Data shown =
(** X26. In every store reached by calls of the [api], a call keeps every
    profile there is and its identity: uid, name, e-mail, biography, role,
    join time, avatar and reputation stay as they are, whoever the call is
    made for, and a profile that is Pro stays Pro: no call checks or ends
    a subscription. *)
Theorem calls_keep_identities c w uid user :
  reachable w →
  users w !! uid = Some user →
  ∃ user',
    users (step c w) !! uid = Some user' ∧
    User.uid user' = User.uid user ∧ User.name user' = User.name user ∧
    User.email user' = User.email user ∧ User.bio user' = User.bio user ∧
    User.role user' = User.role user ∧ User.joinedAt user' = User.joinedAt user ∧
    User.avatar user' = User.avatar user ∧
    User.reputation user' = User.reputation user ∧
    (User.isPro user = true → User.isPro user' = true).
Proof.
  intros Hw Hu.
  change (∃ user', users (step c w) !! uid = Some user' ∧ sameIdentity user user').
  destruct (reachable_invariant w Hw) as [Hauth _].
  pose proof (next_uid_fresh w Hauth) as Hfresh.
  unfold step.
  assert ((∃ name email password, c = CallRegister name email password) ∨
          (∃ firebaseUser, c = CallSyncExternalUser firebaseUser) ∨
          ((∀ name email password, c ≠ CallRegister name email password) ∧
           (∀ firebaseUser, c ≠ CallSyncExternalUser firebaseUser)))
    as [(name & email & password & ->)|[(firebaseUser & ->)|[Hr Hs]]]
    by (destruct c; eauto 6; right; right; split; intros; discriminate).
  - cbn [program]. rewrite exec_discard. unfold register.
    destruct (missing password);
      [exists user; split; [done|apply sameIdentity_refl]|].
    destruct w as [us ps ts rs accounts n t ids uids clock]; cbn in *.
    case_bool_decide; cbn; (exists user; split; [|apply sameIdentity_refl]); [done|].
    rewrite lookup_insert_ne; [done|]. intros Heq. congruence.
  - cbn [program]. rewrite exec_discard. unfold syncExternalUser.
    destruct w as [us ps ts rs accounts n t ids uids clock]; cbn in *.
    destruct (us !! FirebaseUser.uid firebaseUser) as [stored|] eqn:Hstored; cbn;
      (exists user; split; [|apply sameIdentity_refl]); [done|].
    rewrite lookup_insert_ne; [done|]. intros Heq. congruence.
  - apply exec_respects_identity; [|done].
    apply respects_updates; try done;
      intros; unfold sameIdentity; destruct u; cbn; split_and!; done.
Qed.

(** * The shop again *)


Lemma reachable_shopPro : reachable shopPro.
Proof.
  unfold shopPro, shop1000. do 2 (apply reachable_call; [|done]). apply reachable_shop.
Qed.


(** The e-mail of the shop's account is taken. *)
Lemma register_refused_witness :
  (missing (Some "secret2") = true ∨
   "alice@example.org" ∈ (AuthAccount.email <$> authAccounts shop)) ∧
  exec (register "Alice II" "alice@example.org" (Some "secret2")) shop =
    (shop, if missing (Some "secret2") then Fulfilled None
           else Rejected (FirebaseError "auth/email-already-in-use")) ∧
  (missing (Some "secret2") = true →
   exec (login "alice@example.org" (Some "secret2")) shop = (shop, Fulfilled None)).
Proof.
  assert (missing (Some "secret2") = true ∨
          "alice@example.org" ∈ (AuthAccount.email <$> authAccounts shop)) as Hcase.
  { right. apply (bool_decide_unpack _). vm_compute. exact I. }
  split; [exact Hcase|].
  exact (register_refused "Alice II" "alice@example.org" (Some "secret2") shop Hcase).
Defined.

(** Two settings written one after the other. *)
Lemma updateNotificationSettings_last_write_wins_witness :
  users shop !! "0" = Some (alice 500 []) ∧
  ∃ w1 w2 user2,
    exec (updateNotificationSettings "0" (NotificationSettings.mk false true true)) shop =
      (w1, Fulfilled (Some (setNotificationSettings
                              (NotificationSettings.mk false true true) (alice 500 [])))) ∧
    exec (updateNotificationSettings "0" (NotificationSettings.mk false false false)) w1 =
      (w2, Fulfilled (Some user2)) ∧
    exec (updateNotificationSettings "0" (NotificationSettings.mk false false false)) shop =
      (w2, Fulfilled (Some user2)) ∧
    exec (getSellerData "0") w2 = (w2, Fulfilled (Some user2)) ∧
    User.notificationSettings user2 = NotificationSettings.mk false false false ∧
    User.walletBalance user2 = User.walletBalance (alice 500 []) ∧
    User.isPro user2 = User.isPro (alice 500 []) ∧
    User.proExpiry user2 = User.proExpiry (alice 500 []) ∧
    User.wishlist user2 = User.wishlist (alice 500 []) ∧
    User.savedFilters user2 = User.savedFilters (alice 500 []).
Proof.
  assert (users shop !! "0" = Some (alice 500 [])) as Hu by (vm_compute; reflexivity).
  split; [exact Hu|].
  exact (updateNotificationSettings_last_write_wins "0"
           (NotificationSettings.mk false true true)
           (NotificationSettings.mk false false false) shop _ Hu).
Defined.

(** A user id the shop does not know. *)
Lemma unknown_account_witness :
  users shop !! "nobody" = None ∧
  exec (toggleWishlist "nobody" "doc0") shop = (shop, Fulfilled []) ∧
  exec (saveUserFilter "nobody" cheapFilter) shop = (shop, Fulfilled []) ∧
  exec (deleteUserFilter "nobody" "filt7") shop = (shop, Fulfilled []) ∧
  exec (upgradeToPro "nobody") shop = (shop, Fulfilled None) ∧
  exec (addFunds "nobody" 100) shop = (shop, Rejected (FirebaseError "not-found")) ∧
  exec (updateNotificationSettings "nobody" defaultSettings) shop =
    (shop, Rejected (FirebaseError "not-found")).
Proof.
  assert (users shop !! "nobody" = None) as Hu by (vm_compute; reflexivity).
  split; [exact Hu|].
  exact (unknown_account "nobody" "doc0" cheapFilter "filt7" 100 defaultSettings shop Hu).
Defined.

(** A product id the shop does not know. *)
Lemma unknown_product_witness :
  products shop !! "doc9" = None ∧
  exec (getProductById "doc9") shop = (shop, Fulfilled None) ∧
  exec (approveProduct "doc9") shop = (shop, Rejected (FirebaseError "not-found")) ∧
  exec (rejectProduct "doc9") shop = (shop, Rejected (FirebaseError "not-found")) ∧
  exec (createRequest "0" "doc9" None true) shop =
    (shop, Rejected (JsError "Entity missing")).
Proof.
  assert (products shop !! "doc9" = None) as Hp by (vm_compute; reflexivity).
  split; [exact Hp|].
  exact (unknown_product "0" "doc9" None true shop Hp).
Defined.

What you need to do =
Type the data again exactly. Leave nothing out.

The completed task =
(** X26. In every store reached by calls of the [api], a call keeps every
    profile there is and its identity: uid, name, e-mail, biography, role,
    join time, avatar and reputation stay as they are, whoever the call is
    made for, and a profile that is Pro stays Pro: no call checks or ends
    a subscription. *)
Theorem calls_keep_identities c w uid user :
  reachable w →
  users w !! uid = Some user →
  ∃ user',
    users (step c w) !! uid = Some user' ∧
    User.uid user' = User.uid user ∧ User.name user' = User.name user ∧
    User.email user' = User.email user ∧ User.bio user' = User.bio user ∧
    User.role user' = User.role user ∧ User.joinedAt user' = User.joinedAt user ∧
    User.avatar user' = User.avatar user ∧
    User.reputation user' = User.reputation user ∧
    (User.isPro user = true → User.isPro user' = true).
Proof.
  intros Hw Hu.
  change (∃ user', users (step c w) !! uid = Some user' ∧ sameIdentity user user').
  destruct (reachable_invariant w Hw) as [Hauth _].
  pose proof (next_uid_fresh w Hauth) as Hfresh.
  unfold step.
  assert ((∃ name email password, c = CallRegister name email password) ∨
          (∃ firebaseUser, c = CallSyncExternalUser firebaseUser) ∨
          ((∀ name email password, c ≠ CallRegister name email password) ∧
           (∀ firebaseUser, c ≠ CallSyncExternalUser firebaseUser)))
    as [(name & email & password & ->)|[(firebaseUser & ->)|[Hr Hs]]]
    by (destruct c; eauto 6; right; right; split; intros; discriminate).
  - cbn [program]. rewrite exec_discard. unfold register.
    destruct (missing password);
      [exists user; split; [done|apply sameIdentity_refl]|].
    destruct w as [us ps ts rs accounts n t ids uids clock]; cbn in *.
    case_bool_decide; cbn; (exists user; split; [|apply sameIdentity_refl]); [done|].
    rewrite lookup_insert_ne; [done|]. intros Heq. congruence.
  - cbn [program]. rewrite exec_discard. unfold syncExternalUser.
    destruct w as [us ps ts rs accounts n t ids uids clock]; cbn in *.
    destruct (us !! FirebaseUser.uid firebaseUser) as [stored|] eqn:Hstored; cbn;
      (exists user; split; [|apply sameIdentity_refl]); [done|].
    rewrite lookup_insert_ne; [done|]. intros Heq. congruence.
  - apply exec_respects_identity; [|done].
    apply respects_updates; try done;
      intros; unfold sameIdentity; destruct u; cbn; split_and!; done.
Qed.

(** * The shop again *)


Lemma reachable_shopPro : reachable shopPro.
Proof.
  unfold shopPro, shop1000. do 2 (apply reachable_call; [|done]). apply reachable_shop.
Qed.


(** The e-mail of the shop's account is taken. *)
Lemma register_refused_witness :
  (missing (Some "secret2") = true ∨
   "alice@example.org" ∈ (AuthAccount.email <$> authAccounts shop)) ∧
  exec (register "Alice II" "alice@example.org" (Some "secret2")) shop =
    (shop, if missing (Some "secret2") then Fulfilled None
           else Rejected (FirebaseError "auth/email-already-in-use")) ∧
  (missing (Some "secret2") = true →
   exec (login "alice@example.org" (Some "secret2")) shop = (shop, Fulfilled None)).
Proof.
  assert (missing (Some "secret2") = true ∨
          "alice@example.org" ∈ (AuthAccount.email <$> authAccounts shop)) as Hcase.
  { right. apply (bool_decide_unpack _). vm_compute. exact I. }
  split; [exact Hcase|].
  exact (register_refused "Alice II" "alice@example.org" (Some "secret2") shop Hcase).
Defined.

(** Two settings written one after the other. *)
Lemma updateNotificationSettings_last_write_wins_witness :
  users shop !! "0" = Some (alice 500 []) ∧
  ∃ w1 w2 user2,
    exec (updateNotificationSettings "0" (NotificationSettings.mk false true true)) shop =
      (w1, Fulfilled (Some (setNotificationSettings
                              (NotificationSettings.mk false true true) (alice 500 [])))) ∧
    exec (updateNotificationSettings "0" (NotificationSettings.mk false false false)) w1 =
      (w2, Fulfilled (Some user2)) ∧
    exec (updateNotificationSettings "0" (NotificationSettings.mk false false false)) shop =
      (w2, Fulfilled (Some user2)) ∧
    exec (getSellerData "0") w2 = (w2, Fulfilled (Some user2)) ∧
    User.notificationSettings user2 = NotificationSettings.mk false false false ∧
    User.walletBalance user2 = User.walletBalance (alice 500 []) ∧
    User.isPro user2 = User.isPro (alice 500 []) ∧
    User.proExpiry user2 = User.proExpiry (alice 500 []) ∧
    User.wishlist user2 = User.wishlist (alice 500 []) ∧
    User.savedFilters user2 = User.savedFilters (alice 500 []).
Proof.
  assert (users shop !! "0" = Some (alice 500 [])) as Hu by (vm_compute; reflexivity).
  split; [exact Hu|].
  exact (updateNotificationSettings_last_write_wins "0"
           (NotificationSettings.mk false true true)
           (NotificationSettings.mk false false false) shop _ Hu).
Defined.

(** A user id the shop does not know. *)
Lemma unknown_account_witness :
  users shop !! "nobody" = None ∧
  exec (toggleWishlist "nobody" "doc0") shop = (shop, Fulfilled []) ∧
  exec (saveUserFilter "nobody" cheapFilter) shop = (shop, Fulfilled []) ∧
  exec (deleteUserFilter "nobody" "filt7") shop = (shop, Fulfilled []) ∧
  exec (upgradeToPro "nobody") shop = (shop, Fulfilled None) ∧
  exec (addFunds "nobody" 100) shop = (shop, Rejected (FirebaseError "not-found")) ∧
  exec (updateNotificationSettings "nobody" defaultSettings) shop =
    (shop, Rejected (FirebaseError "not-found")).
Proof.
  assert (users shop !! "nobody" = None) as Hu by (vm_compute; reflexivity).
  split; [exact Hu|].
  exact (unknown_account "nobody" "doc0" cheapFilter "filt7" 100 defaultSettings shop Hu).
Defined.

(** A product id the shop does not know. *)
Lemma unknown_product_witness :
  products shop !! "doc9" = None ∧
  exec (getProductById "doc9") shop = (shop, Fulfilled None) ∧
  exec (approveProduct "doc9") shop = (shop, Rejected (FirebaseError "not-found")) ∧
  exec (rejectProduct "doc9") shop = (shop, Rejected (FirebaseError "not-found")) ∧
  exec (createRequest "0" "doc9" None true) shop =
    (shop, Rejected (JsError "Entity missing")).
Proof.
  assert (products shop !! "doc9" = None) as Hp by (vm_compute; reflexivity).
  split; [exact Hp|].
  exact (unknown_product "0" "doc9" None true shop Hp).
Defined.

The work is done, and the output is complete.